Bernard Tapie: Minister, Pleitier, Abenteurer

Skandalkönig und Stehaufmännchen: Bernard Tapie wagt zu seinem 70. Geburtstag mal wieder ein Comeback.

Paris. Im Fußball hat er als Clubchef Großes vollbracht, als Firmensanierer war er noch erfolgreicher — seine Abstürze waren mit Millionen-Pleiten und Gefängnisaufenthalt dafür umso brutaler. Bernard Tapie, eine der schillerndsten und umstrittensten Figuren in Frankreich, versuchte sich auch als Minister, Schauspieler, Sänger, Buchautor und sogar als TV-Moderator. An so etwas wie „Rente“ denkt der Skandal-König und Überlebenskünstler aber noch lange nicht - auch wenn er Samstag 70 wird. Er übernahm nun die wichtigsten Zeitungen Südfrankreichs. Viele vermuten (und fürchten): Der Mediencoup soll Sprungbrett für ein neues Politikabenteuer sein.

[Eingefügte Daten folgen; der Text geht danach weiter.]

(* ===== verification/Flows.v ===== *)
(** * The flow store: [internal/flowstore], and the statements of
      [internal/store/db/flows.sql.go], [batch.go] and [copyfrom.go]

    Windows, totals and gaps are tables beside the registry's.  A call is one transaction,
    or one statement, which succeeds, fails, or takes effect although its answer is lost.
    The sums of a rollup are exact numbers that are cast to 64 bits, which is an error out
    of range; a counter of the program is stored as the signed number of its bits. *)

From S2P Require Import Prelude GoStd Netip Wire Uuid Identity Ingest IngestService Enforce Postgres PolicyStore RegistryStore.
From Stdlib Require Import Ascii.
Local Open Scope Z_scope.

(** ** Label snapshots *)

(** [encoding/json] on [map[string]string]: what [Marshal] writes, and what is in the map
    after [Unmarshal], whether or not it fails; and the text of a [jsonb] value as it is
    read back. *)
Class LabelsJSON := {
  json_Marshal : gmap string string → option bytestring;
  json_Unmarshal : bytestring → gmap string string;
  pg_jsonb : bytestring → bytestring;
}.

Definition emptyObject : bytestring := [123; 125].

(** A snapshot of ASCII labels is read as it was written. *)
Definition plainText (s : string) : bool := forallb (λ c, bool_decide (N_of_ascii c < 128)%N) (String.list_ascii_of_string s).
Class LabelsJSONLaws `{LabelsJSON} : Prop := {
  json_empty : json_Unmarshal (pg_jsonb emptyObject) = ∅;
  json_snapshot m : map_Forall (λ k v, plainText k = true ∧ plainText v = true) m →
    ∃ b, json_Marshal m = Some b ∧ json_Unmarshal (pg_jsonb b) = m;
  json_text_nonempty b : b ≠ [] → pg_jsonb b ≠ [];
  json_Marshal_nonempty m b : json_Marshal m = Some b → b ≠ [];
}.

Definition encodeLabels `{LabelsJSON} (labels : gmap string string) : bytestring :=
  if decide (labels = ∅) then emptyObject else default emptyObject (json_Marshal labels).
Definition decodeLabels `{LabelsJSON} (b : bytestring) : gmap string string :=
  if decide (b = []) then ∅ else json_Unmarshal b.

(** ** Peers and keys *)

Definition PeerUnknown : Z := 0.
Definition PeerWorkload : Z := 1.
Definition PeerAddressGroup : Z := 2.

(** [flowstore.Peer]. *)
Record Peer := MkPeer { peKind : Z; peKey : string; peLabels : gmap string string }.
Definition peerOf (p : FlowPeer) : Peer :=
  match p with
  | FlowPeerUnknown k => MkPeer PeerUnknown k ∅
  | FlowPeerWorkload k labels => MkPeer PeerWorkload k labels
  | FlowPeerAddressGroup k => MkPeer PeerAddressGroup k ∅
  end.

(** [TotalsKey]: the peer's kind and key, the port, and the numbers of the enumerations. *)
Definition TotalsKey : Type := Z * string * Z * Z * Z * Z.
Definition Record_Key (r : FlowEntry) : TotalsKey :=
  (peKind (peerOf (fePeer r)), peKey (peerOf (fePeer r)), feDstPort r, Protocol_number (feProtocol r),
   Direction_number (feDirection r), PolicyDecision_number (feDecision r)).

Definition lessKey (a b : TotalsKey) : bool :=
  let '(k1, n1, p1, r1, d1, c1) := a in
  let '(k2, n2, p2, r2, d2, c2) := b in
  if decide (k1 ≠ k2) then bool_decide (k1 < k2)
  else if decide (n1 ≠ n2) then bool_decide (String.le n1 n2)
  else if decide (p1 ≠ p2) then bool_decide (p1 < p2)
  else if decide (r1 ≠ r2) then bool_decide (r1 < r2)
  else if decide (d1 ≠ d2) then bool_decide (d1 < d2)
  else bool_decide (c1 < c2).

(** One record folded into another of its key. *)
Definition mergeRecord (merged r : FlowEntry) : FlowEntry :=
  let conns := u64 (feConnectionCount merged + feConnectionCount r) in
  let size := u64 (feByteCount merged + feByteCount r) in
  let first := if decide (feFirstSeen r < feFirstSeen merged) then feFirstSeen r else feFirstSeen merged in
  let k := if decide (feLastSeen merged ≤ feLastSeen r) then r else merged in
  MkFlowEntry (fePeer k) (feSrcAddress k) (feDstAddress k) (feDstPort merged) (feProtocol merged) (feDirection merged)
    (feDecision merged) (feMatchedRuleID k) conns size first (feLastSeen k) (feProcessName k).

(** The loop of [AggregateTotals], with its index of positions. *)
Definition aggregate (acc : gmap TotalsKey nat * list FlowEntry) (r : FlowEntry) : gmap TotalsKey nat * list FlowEntry :=
  let '(index, out) := acc in
  match index !! Record_Key r with
  | None => (<[Record_Key r := length out]> index, out ++ [r])
  | Some j => (index, alter (λ merged, mergeRecord merged r) j out)
  end.

Definition key_le (a b : FlowEntry) : Prop := lessKey (Record_Key b) (Record_Key a) = false.
#[global] Instance key_le_dec : RelDecision key_le.
Proof. intros a b. unfold key_le. apply _. Defined.

Definition AggregateTotals (records : list FlowEntry) : list FlowEntry :=
  merge_sort key_le (foldl aggregate (∅, []) records).2.

(** ** Tables *)

Section store.
Context `{UUIDLib} `{PgLib} `{LabelsJSON}.

(** [flow_windows]; without its identity, what [InsertFlowWindows] is given. *)
Record flowColumns := MkFlowColumns {
  fcWorkload : UUID; fcStart : Z; fcEnd : Z; fcPeerKind : Z; fcPeerKey : string; fcPeerLabels : bytestring;
  fcSrcAddress : string; fcDstAddress : string; fcDstPort : Z; fcProtocol : Z; fcDirection : Z; fcDecision : Z;
  fcMatchedRuleID : string; fcConnectionCount : Z; fcByteCount : Z; fcFirstSeen : Z; fcLastSeen : Z; fcProcessName : string;
}.
Record flowRow := MkFlowRow { flID : Z; flColumns : flowColumns }.

Record totalRow := MkTotalRow {
  toPeerLabels : bytestring; toMatchedRuleID : string; toFirstSeen : Z; toLastSeen : Z; toConnectionCount : Z; toByteCount : Z;
  toWindowCount : Z;
}.

Record gapRow := MkGapRow { gpID : Z; gpWorkload : UUID; gpKey : gapKey; gpLost : option Z; gpReceivedAt : Z }.

(** [fdKnown] are the workloads a row may refer to. *)
Record FlowDB := MkFlowDB {
  fdKnown : gset UUID; fdWindows : list flowRow; fdNextWindow : Z; fdTotals : gmap (UUID * TotalsKey) totalRow;
  fdGaps : list gapRow; fdNextGap : Z;
}.

Inductive FlowError := FlowFailure | ErrUnknownGroupBy.
Abbreviation FBody A := (FlowDB → result FlowError (A * FlowDB)).

Definition flowCall {A} (ans : Answer) (body : FBody A) (d : FlowDB) : result FlowError A * FlowDB :=
  match ans with
  | Fails => (Err FlowFailure, d)
  | Answers => match body d with Ok (a, d') => (Ok a, d') | Err e => (Err e, d) end
  | AnswerLost => match body d with Ok (_, d') => (Err FlowFailure, d') | Err e => (Err e, d) end
  end.

(** ** Writing *)

Definition columnsOf (w : FlowWindow) (r : FlowEntry) : flowColumns :=
  let p := peerOf (fePeer r) in
  MkFlowColumns (wid (fwWorkload w)) (pgTime (fwStart w)) (pgTime (fwEnd w)) (peKind p) (peKey p) (pg_jsonb (encodeLabels (peLabels p)))
    (Addr_String (feSrcAddress r)) (Addr_String (feDstAddress r)) (feDstPort r) (Protocol_number (feProtocol r))
    (Direction_number (feDirection r)) (PolicyDecision_number (feDecision r)) (feMatchedRuleID r)
    (i64 (feConnectionCount r)) (i64 (feByteCount r)) (pgTime (feFirstSeen r)) (pgTime (feLastSeen r)) (feProcessName r).

(** The constraints of [flow_windows]. *)
Definition windowCheck (known : gset UUID) (c : flowColumns) : bool :=
  bool_decide (fcWorkload c ∈ known) && bool_decide (fcStart c ≤ fcEnd c) && bool_decide (0 ≤ fcDstPort c ≤ 65535).

Fixpoint numberRows (next : Z) (cs : list flowColumns) : list flowRow :=
  match cs with [] => [] | c :: cs' => MkFlowRow next c :: numberRows (next + 1) cs' end.

Definition sql_InsertFlowWindows (cs : list flowColumns) : FBody Z := λ d,
  if forallb (windowCheck (fdKnown d)) cs then
    Ok (Z.of_nat (length cs),
        MkFlowDB (fdKnown d) (fdWindows d ++ numberRows (fdNextWindow d) cs) (fdNextWindow d + Z.of_nat (length cs)) (fdTotals d)
          (fdGaps d) (fdNextGap d))
  else Err FlowFailure.

Definition isBigint (n : Z) : bool := bool_decide (- 2 ^ 63 ≤ n < 2 ^ 63).

(** [INSERT ... ON CONFLICT ... DO UPDATE]; a sum that leaves 64 bits is an error. *)
Definition upsertTotal (old : option totalRow) (labels : bytestring) (rule : string) (first last conns size : Z) : option totalRow :=
  match old with
  | None => Some (MkTotalRow labels rule first last conns size 1)
  | Some t =>
      let conns := toConnectionCount t + conns in let size := toByteCount t + size in
      if isBigint conns && isBigint size && isBigint (toWindowCount t + 1)
      then Some (MkTotalRow labels rule (Z.min (toFirstSeen t) first) (Z.max (toLastSeen t) last) conns size (toWindowCount t + 1))
      else None
  end.

Definition sql_UpsertFlowTotal (w : UUID) (r : FlowEntry) : FBody () := λ d,
  if decide (w ∉ fdKnown d) then Err FlowFailure else
  match upsertTotal (fdTotals d !! (w, Record_Key r)) (pg_jsonb (encodeLabels (peLabels (peerOf (fePeer r))))) (feMatchedRuleID r)
          (pgTime (feFirstSeen r)) (pgTime (feLastSeen r)) (i64 (feConnectionCount r)) (i64 (feByteCount r)) with
  | None => Err FlowFailure
  | Some t => Ok ((), MkFlowDB (fdKnown d) (fdWindows d) (fdNextWindow d) (<[(w, Record_Key r) := t]> (fdTotals d)) (fdGaps d) (fdNextGap d))
  end.

(** A batch stops at its first error, which fails its transaction. *)
Fixpoint flowBatch {A} (stmt : A → FBody ()) (l : list A) : FBody () := λ d,
  match l with
  | [] => Ok ((), d)
  | x :: l' => '(_, d) ← stmt x d; flowBatch stmt l' d
  end.

(** [ON CONFLICT DO NOTHING]; [serverNow] is the [now()] of the server. *)
Definition sql_InsertFlowGap (serverNow : Z) (id : WorkloadID) (g : FlowGap) : FBody () := λ d,
  let key := MkGapKey (fgKind g) (fgSource g) (pgTime (fgFrom g)) (pgTime (fgTo g)) in
  if gapCheck g && bool_decide (wid id ∈ fdKnown d) then
    if decide (Exists (λ r, gpWorkload r = wid id ∧ gpKey r = key) (fdGaps d)) then Ok ((), d)
    else Ok ((), MkFlowDB (fdKnown d) (fdWindows d) (fdNextWindow d) (fdTotals d)
                   (fdGaps d ++ [MkGapRow (fdNextGap d) (wid id) key (i64 <$> fgCount g) serverNow]) (fdNextGap d + 1))
  else Err FlowFailure.

Definition flow_writeGaps (serverNow : Z) (id : WorkloadID) (gaps : list FlowGap) : FBody () := flowBatch (sql_InsertFlowGap serverNow id) gaps.

(** [WriteWindow]: one transaction, or nothing to do. *)
Definition writeWindow (serverNow : Z) (w : FlowWindow) : FBody Z := λ d,
  '(_, d) ← flow_writeGaps serverNow (fwWorkload w) (fwGaps w) d;
  if decide (fwRecords w = []) then Ok (0, d) else
  '(n, d) ← sql_InsertFlowWindows (columnsOf w <$> fwRecords w) d;
  '(_, d) ← flowBatch (sql_UpsertFlowTotal (wid (fwWorkload w))) (AggregateTotals (fwRecords w)) d;
  Ok (n, d).
Definition WriteWindow (ans : Answer) (serverNow : Z) (w : FlowWindow) (d : FlowDB) : result FlowError Z * FlowDB :=
  if decide (fwRecords w = [] ∧ fwGaps w = []) then (Ok 0, d) else flowCall ans (writeWindow serverNow w) d.

(** [WriteGaps]: a batch outside a transaction is one. *)
Definition WriteGaps (ans : Answer) (serverNow : Z) (id : WorkloadID) (gaps : list FlowGap) (d : FlowDB) : result FlowError () * FlowDB :=
  if decide (gaps = []) then (Ok (), d) else flowCall ans (flow_writeGaps serverNow id gaps) d.

(** ** Retention *)

Definition pruneBatchSize : nat := Z.to_nat 5000.

(** [DELETE ... WHERE id IN (SELECT ... ORDER BY ... LIMIT ...)]: the oldest. *)
Definition oldest_le {A} (age : A → Z) (a b : A) : Prop := age a ≤ age b.
#[global] Instance oldest_le_dec {A} (age : A → Z) : RelDecision (oldest_le age).
Proof. intros a b. unfold oldest_le. apply _. Defined.
Definition oldestIDs {A} (id age : A → Z) (horizon : Z) (limit : nat) (rows : list A) : list Z :=
  id <$> take limit (merge_sort (oldest_le age) (filter (λ r, age r < horizon) rows)).

Definition sql_DeleteFlowWindowsBefore (horizon : Z) (batch : nat) : FBody nat := λ d,
  let ids := oldestIDs flID (λ r, fcStart (flColumns r)) (pgTime horizon) batch (fdWindows d) in
  Ok (length (filter (λ r, flID r ∈ ids) (fdWindows d)),
      MkFlowDB (fdKnown d) (filter (λ r, flID r ∉ ids) (fdWindows d)) (fdNextWindow d) (fdTotals d) (fdGaps d) (fdNextGap d)).
Definition sql_DeleteFlowGapsBefore (horizon : Z) (batch : nat) : FBody nat := λ d,
  let ids := oldestIDs gpID (λ r, gkTo (gpKey r)) (pgTime horizon) batch (fdGaps d) in
  Ok (length (filter (λ r, gpID r ∈ ids) (fdGaps d)),
      MkFlowDB (fdKnown d) (fdWindows d) (fdNextWindow d) (fdTotals d) (filter (λ r, gpID r ∉ ids) (fdGaps d)) (fdNextGap d)).

(** One batch: whether the lock is held, and then what the transaction's answer is. *)
Inductive BatchResult := BatchUnheld | BatchFailed | BatchDone (windows gaps : nat).
Definition pruneBatch (held : bool) (ans : Answer) (horizon : Z) (d : FlowDB) : BatchResult * FlowDB :=
  if held then
    match flowCall ans (λ d, '(windows, d) ← sql_DeleteFlowWindowsBefore horizon pruneBatchSize d;
                             '(gaps, d) ← sql_DeleteFlowGapsBefore horizon pruneBatchSize d;
                             Ok ((windows, gaps), d)) d with
    | (Ok (windows, gaps), d) => (BatchDone windows gaps, d)
    | (Err _, d) => (BatchFailed, d)
    end
  else match ans with Answers => (BatchUnheld, d) | _ => (BatchFailed, d) end.

(** The loop of [PruneWindows]: what was deleted, whether it ran, and whether it failed.
    Each batch has its own lock, answer and other writers before it. *)
Fixpoint pruneLoop (fuel : nat) (held : nat → bool) (answers : nat → Answer) (others : nat → FlowDB → FlowDB)
  (horizon : Z) (total : nat) (n : nat) (d : FlowDB) : option (nat * bool * bool) * FlowDB :=
  match fuel with
  | O => (None, d)
  | S fuel =>
      match pruneBatch (held n) (answers n) horizon (others n d) with
      | (BatchFailed, d) => (Some (total, true, true), d)
      | (BatchUnheld, d) => (Some (total, bool_decide (0 < total)%nat, false), d)
      | (BatchDone windows gaps, d) =>
          let total := (total + windows)%nat in
          if decide (windows < pruneBatchSize ∧ gaps < pruneBatchSize)%nat then (Some (total, true, false), d)
          else pruneLoop fuel held answers others horizon total (S n) d
      end
  end.
Definition PruneWindows (fuel : nat) (held : nat → bool) (answers : nat → Answer) (others : nat → FlowDB → FlowDB) (horizon : Z) (d : FlowDB)
  : option (nat * bool * bool) * FlowDB := pruneLoop fuel held answers others horizon 0 0 d.

Definition DefaultRetention : Z := 30 * 24 * 3600 * 10 ^ 9.
Definition retentionHorizon (configured : Z) : Z := if decide (0 < configured) then configured else DefaultRetention.
Definition RunOnce (configured now : Z) (fuel : nat) (held : nat → bool) (answers : nat → Answer) (others : nat → FlowDB → FlowDB) (d : FlowDB)
  : option (nat * bool * bool) * FlowDB := PruneWindows fuel held answers others (now - retentionHorizon configured) d.
End store.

Dass er mit Hilfe seiner neuen „Sprachrohre“ das Rathaus der Mittelmeer-Metropole Marseille stürmen wolle, verneint Tapie: „Das schwöre ich beim Leben meiner Kinder“, sagte er vor wenigen Tagen dem Magazin „Le Point“. Doch die wenigsten glauben ihm. Hatte doch der deutlich jünger aussehende Draufgänger vor wenigen Monaten noch beteuert, er wolle keine Zeitungen übernehmen. Dann kaufte er mit 51 Millionen Euro die Mehrheit an der Gruppe Hersant Média, die die einflussreichen Regionalblätter „La Provence“ und „Nice-Matin“ herausgibt.

Nach großen Erfolgen als Chef des Radsportteams La Vie Claire übernahm er 1985 Olympique Marseille. Bald führte er den Fußball-Traditionsclub aus einer jahrelangen Krise in die beste Phase der Vereinsgeschichte. Mit ihm als Präsident gewann OM vier Ligen in Folge (1989-1992), 1993 als einziger Verein Frankreichs die Champions League.

Tapie avancierte damals zum Volkshelden. Doch er sollte sich nicht lange darüber freuen können. Nach dem Gewinn des fünften Ligatitels in Folge kam 1993 heraus, dass Funktionäre vor dem Spiel gegen Valenciennes Schmiergelder gezahlt hatten. Der fünfte Titel wurde aberkannt, der Club 1994 in die zweite Liga strafversetzt.

Zu der Zeit erklärte Tapie auch seine Insolvenz. Er wurde dann 1997 sowohl wegen Bestechung als auch wegen Unterschlagung und anderer Delikte zu mehreren Jahren Haft verurteilt, saß aber nur zehn Monate ab.

Der als Arbeitersohn geborene Tapie studierte zunächst Ingenieurswissenschaften, sang Chansons und verkaufte TV-Geräte, bevor er in den 80er Jahren mit der Sanierung insolventer Firmen Milliarden scheffelte. Während der Präsidentschaft seines Freundes François Mitterrand wurde er zudem Minister für Städteangelegenheiten. Brutal war sein Absturz aber auch in der Geschäftswelt. Die Übernahme des Sportartikelherstellers Adidas 1990 ging nach einigen Jahren gewaltig schief. Er musste verkaufen und wurde wegen zahlreicher Unregelmäßigkeiten verurteilt.

Er verbrachte dann Jahre fern der öffentlichen Aufmerksamkeit, hatte wenig Geld — bis er 2008 plötzlich wieder zu Reichtum kam: In der „Adidas“-Affäre wurden ihm 285 Millionen Euro Schadensersatz zugesprochen, weil die Bank Crédit Lyonnais ihn beim Verkauf des Konzerns übervorteilt hatte.

Obwohl Tapie sagte, er vermisse den Fußball, bereitet er neben dem Zeitungsgeschäft offiziell nur eine Theater-One-Man-Show über sein Leben vor. „Ich habe zwei oder drei Sachen zu sagen“ soll in diesem Herbst uraufgeführt werden. Seine Gegner haben auch etwas dazu zu sagen: Wenn Tapie in die Politik gehe, werde er mit seinem „Ehrgeiz und der Politik von König Geld“ die Demokratie in Gefahr bringen, warnt der Grünen-Politiker Sébastien Barles.